The Trump administration withdrew from the council in 2018, with then U.S. Ambassador to the United Nations Nikki Haley calling it a “protector of human rights abusers, and a cesspool of political bias.”

Thomas-Greenfield said the United States will focus its work on the council to what she called “situations of dire need” in Afghanistan, Burma, China, Ethiopia, Syria, and Yemen. The United States will also use its position to promote respect for women’s rights, minority groups, including LGBTQ persons and persons with disabilities, she said.

Additionally, she said the United States will oppose what she called the council’s “disproportionate attention on Israel,” a close U.S. ally that has drawn criticism for actions in the ongoing conflict with Palestine.

The United States will also press against the election of countries with “egregious human rights records,” she said.
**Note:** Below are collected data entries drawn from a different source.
(* ===== verification/Base64.v ===== *)
(** * Base64

    [Base64CharToValue] and [OutputBase64] of src/server_io.cpp, which decode
    the source code of a submission, against an encoder written from
    RFC 4648. *)

From S2P Require Import Prelude Text.

(** ** The decoder *)

Definition code (c : ascii) : Z := Z.of_nat (nat_of_ascii c).
Definition uchar (z : Z) : ascii := ascii_of_nat (Z.to_nat (Z.land z 255)).

Definition Base64CharToValue (c : ascii) : Z :=
  let chr := code c in
  if (65 <=? chr) && (chr <=? 90) then chr - 65
  else if (97 <=? chr) && (chr <=? 122) then chr - 97 + (90 - 65) + 1
  else if (48 <=? chr) && (chr <=? 57) then chr - 48 + (90 - 65) + (122 - 97) + 2
  else if (chr =? 43) || (chr =? 45) then 62
  else if (chr =? 47) || (chr =? 95) then 63
  else 0.

(** The three bytes of a group of four values. *)
Definition first_byte (v0 v1 : Z) : ascii := uchar (Z.lor (Z.shiftl v0 2) (Z.shiftr (Z.land v1 48) 4)).
Definition second_byte (v1 v2 : Z) : ascii :=
  uchar (Z.lor (Z.shiftl (Z.land v1 15) 4) (Z.shiftr (Z.land v2 60) 2)).
Definition third_byte (v2 v3 : Z) : ascii := uchar (Z.lor (Z.shiftl (Z.land v2 3) 6) v3).

Definition is_padding (c : ascii) : bool := bool_decide (c = "="%char).

(** The group behind the loop: four characters at most. *)
Definition last_group (s : string) : string :=
  match s with
  | String a (String b r) =>
      if is_padding b then ""
      else
        let v0 := Base64CharToValue a in
        let v1 := Base64CharToValue b in
        String (first_byte v0 v1)
          (match r with
           | String c r =>
               if is_padding c then ""
               else
                 let v2 := Base64CharToValue c in
                 String (second_byte v1 v2)
                   (match r with
                    | String d _ =>
                        if is_padding d then "" else String (third_byte v2 (Base64CharToValue d)) ""
                    | EmptyString => ""
                    end)
           | EmptyString => ""
           end)
  | _ => ""
  end.

Fixpoint OutputBase64 (str : string) : string :=
  match str with
  | String a (String b (String c (String d (String _ _ as rest)))) =>
      let v0 := Base64CharToValue a in
      let v1 := Base64CharToValue b in
      let v2 := Base64CharToValue c in
      let v3 := Base64CharToValue d in
      String (first_byte v0 v1) (String (second_byte v1 v2) (String (third_byte v2 v3) (OutputBase64 rest)))
  | _ => last_group str
  end.

(** ** The encoder *)

Definition alphabet (url : bool) : string :=
  "ABCDEFGHIJKLMNOPQRSTUVWXYZabcdefghijklmnopqrstuvwxyz0123456789" +:+ (if url then "-_" else "+/").

Definition encode_value (url : bool) (v : Z) : ascii :=
  default "A"%char (String.get (Z.to_nat v) (alphabet url)).

Section Encode.
Context (url padded : bool).
Abbreviation chr := (encode_value url).

Definition pad (n : nat) : string := if padded then string_repeat n "=" else "".

Fixpoint encode (s : string) : string :=
  match s with
  | EmptyString => ""
  | String a EmptyString =>
      String (chr (code a / 4)) (String (chr (code a mod 4 * 16)) (pad 2))
  | String a (String b EmptyString) =>
      String (chr (code a / 4)) (String (chr (code a mod 4 * 16 + code b / 16))
        (String (chr (code b mod 16 * 4)) (pad 1)))
  | String a (String b (String c s')) =>
      String (chr (code a / 4)) (String (chr (code a mod 4 * 16 + code b / 16))
        (String (chr (code b mod 16 * 4 + code c / 64)) (String (chr (code c mod 64)) (encode s'))))
  end.
End Encode.

(** ** Decoding undoes encoding *)

Definition range (n : nat) : list Z := map Z.of_nat (seq 0 n).

Lemma in_range n z : 0 <= z < Z.of_nat n -> In z (range n).
Proof. intros Hz. apply in_map_iff. exists (Z.to_nat z). rewrite in_seq. split; lia. Qed.

Lemma code_range c : 0 <= code c < 256.
Proof. unfold code. pose proof (nat_ascii_bounded c). lia. Qed.

Lemma code_uchar c : ascii_of_nat (Z.to_nat (code c)) = c.
Proof. unfold code. by rewrite Nat2Z.id, ascii_nat_embedding. Qed.

Lemma value_encode url v : 0 <= v < 64 ->
  Base64CharToValue (encode_value url v) = v /\ is_padding (encode_value url v) = false.
Proof.
  intros Hv.
  assert (H : forallb (fun v => (Base64CharToValue (encode_value url v) =? v) &&
    negb (is_padding (encode_value url v))) (range 64) = true) by (destruct url; vm_compute; reflexivity).
  rewrite forallb_forall in H. specialize (H v (in_range 64 v Hv)).
  apply andb_true_iff in H as [?%Z.eqb_eq ?%negb_true_iff]. done.
Qed.

(** Each byte depends on eight bits of one byte and the four of a neighbour:
    all of them are tried. *)
Definition byte_table (f : Z -> Z -> ascii) (n : nat) : bool :=
  forallb (fun x => forallb (fun y => bool_decide (f x y = ascii_of_nat (Z.to_nat x))) (range n)) (range 256).

Lemma byte_table_ok f n x y : byte_table f n = true -> 0 <= x < 256 -> 0 <= y < Z.of_nat n ->
  f x y = ascii_of_nat (Z.to_nat x).
Proof.
  unfold byte_table. rewrite forallb_forall. intros H Hx Hy.
  specialize (H x (in_range 256 x Hx)). rewrite forallb_forall in H.
  specialize (H y (in_range n y Hy)). by apply bool_decide_eq_true in H.
Qed.

Lemma first_byte_ok a hi : 0 <= hi < 16 -> first_byte (code a / 4) (code a mod 4 * 16 + hi) = a.
Proof.
  intros Hh. rewrite <- (code_uchar a) at 3.
  apply (byte_table_ok (fun x y => first_byte (x / 4) (x mod 4 * 16 + y)) 16); [vm_compute; reflexivity|apply code_range|exact Hh].
Qed.

Lemma second_byte_ok b hi lo : 0 <= hi < 4 -> 0 <= lo < 4 ->
  second_byte (hi * 16 + code b / 16) (code b mod 16 * 4 + lo) = b.
Proof.
  intros Hh Hl. rewrite <- (code_uchar b) at 3.
  replace (hi * 16 + code b / 16) with ((hi * 4 + lo) / 4 * 16 + code b / 16)
    by (rewrite Z.div_add_l, (Z.div_small lo) by lia; lia).
  replace (code b mod 16 * 4 + lo) with (code b mod 16 * 4 + (hi * 4 + lo) mod 4)
    by (rewrite (Z.add_comm (hi * 4)), Z.mod_add, (Z.mod_small lo) by lia; lia).
  apply (byte_table_ok (fun x y => second_byte (y / 4 * 16 + x / 16) (x mod 16 * 4 + y mod 4)) 16);
    [vm_compute; reflexivity|apply code_range|lia].
Qed.

Lemma third_byte_ok c hi : 0 <= hi < 16 -> third_byte (hi * 4 + code c / 64) (code c mod 64) = c.
Proof.
  intros Hh. rewrite <- (code_uchar c) at 3.
  apply (byte_table_ok (fun x y => third_byte (y * 4 + x / 64) (x mod 64)) 16); [vm_compute; reflexivity|apply code_range|exact Hh].
Qed.

(** The bits of a byte that go into each value. *)
Lemma code_bits c : 0 <= code c / 4 < 64 /\ 0 <= code c mod 4 < 4 /\ 0 <= code c / 16 < 16 /\
  0 <= code c mod 16 < 16 /\ 0 <= code c / 64 < 4 /\ 0 <= code c mod 64 < 64.
Proof.
  pose proof (code_range c) as Hc.
  pose proof (Z.mod_pos_bound (code c) 4). pose proof (Z.mod_pos_bound (code c) 16).
  pose proof (Z.mod_pos_bound (code c) 64).
  repeat split; try lia; try (apply Z.div_pos; lia); apply Z.div_lt_upper_bound; lia.
Qed.

Lemma last_group_pad url padded s : (String.length s <= 2)%nat ->
  last_group (encode url padded s) = s.
Proof.
  intros Hl. destruct s as [|a [|b [|c s]]]; [done| | |simpl in Hl; lia]; cbn [encode last_group];
    pose proof (code_bits a) as (A1 & A2 & _).
  - destruct (value_encode url (code a / 4) A1) as [E1 _].
    destruct (value_encode url (code a mod 4 * 16)) as [E2 P2]; [lia|]. rewrite P2, E1, E2.
    replace (code a mod 4 * 16) with (code a mod 4 * 16 + 0) by lia.
    rewrite first_byte_ok by lia. by destruct padded.
  - pose proof (code_bits b) as (_ & _ & B1 & B2 & _).
    destruct (value_encode url (code a / 4) A1) as [E1 _].
    destruct (value_encode url (code a mod 4 * 16 + code b / 16)) as [E2 P2]; [lia|].
    destruct (value_encode url (code b mod 16 * 4)) as [E3 P3]; [lia|].
    rewrite P2, E1, E2, P3, E3, first_byte_ok by lia.
    replace (code b mod 16 * 4) with (code b mod 16 * 4 + 0) by lia.
    rewrite second_byte_ok by lia. by destruct padded.
Qed.

Lemma OutputBase64_group a b c d e rest :
  OutputBase64 (String a (String b (String c (String d (String e rest))))) =
  String (first_byte (Base64CharToValue a) (Base64CharToValue b))
    (String (second_byte (Base64CharToValue b) (Base64CharToValue c))
      (String (third_byte (Base64CharToValue c) (Base64CharToValue d)) (OutputBase64 (String e rest)))).
Proof. reflexivity. Qed.

(** C38: [OutputBase64] decodes what any encoder of RFC 4648 produces, with the
    standard or the URL-safe alphabet, padded or not. *)
Theorem OutputBase64_encode url padded s : OutputBase64 (encode url padded s) = s.
Proof.
  assert (Hn : forall n s, (String.length s <= n)%nat -> OutputBase64 (encode url padded s) = s); [|by eapply Hn].
  clear s. induction n as [|n IH]; intros s Hl; [by destruct s; [|simpl in Hl; lia]|].
  destruct s as [|a [|b [|c s]]]; [done| | |].
  - transitivity (last_group (encode url padded (String a "")));
      [by destruct padded|apply last_group_pad; simpl; lia].
  - transitivity (last_group (encode url padded (String a (String b ""))));
      [by destruct padded|apply last_group_pad; simpl; lia].
  - cbn [encode]. pose proof (code_bits a) as (A1 & A2 & _). pose proof (code_bits b) as (_ & _ & B1 & B2 & _).
    pose proof (code_bits c) as (_ & _ & _ & _ & C1 & C2).
    destruct (value_encode url (code a / 4) A1) as [E1 _].
    destruct (value_encode url (code a mod 4 * 16 + code b / 16)) as [E2 P2]; [lia|].
    destruct (value_encode url (code b mod 16 * 4 + code c / 64)) as [E3 P3]; [lia|].
    destruct (value_encode url (code c mod 64) C2) as [E4 P4].
    assert (Eb : second_byte (code a mod 4 * 16 + code b / 16) (code b mod 16 * 4 + code c / 64) = b)
      by (apply second_byte_ok; lia).
    destruct (encode url padded s) as [|d r] eqn:Es.
    + cbn [OutputBase64 last_group]. rewrite P2, E1, E2, P3, E3, P4, E4, first_byte_ok, Eb, third_byte_ok by lia.
      destruct s as [|x [|y [|z s]]]; simpl in Es; done.
    + rewrite OutputBase64_group, E1, E2, E3, E4, first_byte_ok, Eb, third_byte_ok by lia.
      rewrite <- Es, IH by (simpl in Hl; lia). done.
Qed.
But Thursday saw the election of Cameroon, Eritrea and the United Arab Emirates — all countries accused of serious human rights abuses.

Human Rights Watch issued a statement earlier in the week criticizing the election process that it said guaranteed human rights abusers seats on the council.

“The absence of competition in this year’s Human Rights Council vote makes a mockery of the word ‘election,'” Louis Charbonneau, U.N. director at Human Rights Watch, said in the statement. “Electing serious rights abusers like Cameroon, Eritrea, and the UAE sends a terrible signal that U.N. member states aren’t serious about the council’s fundamental mission to protect human rights.”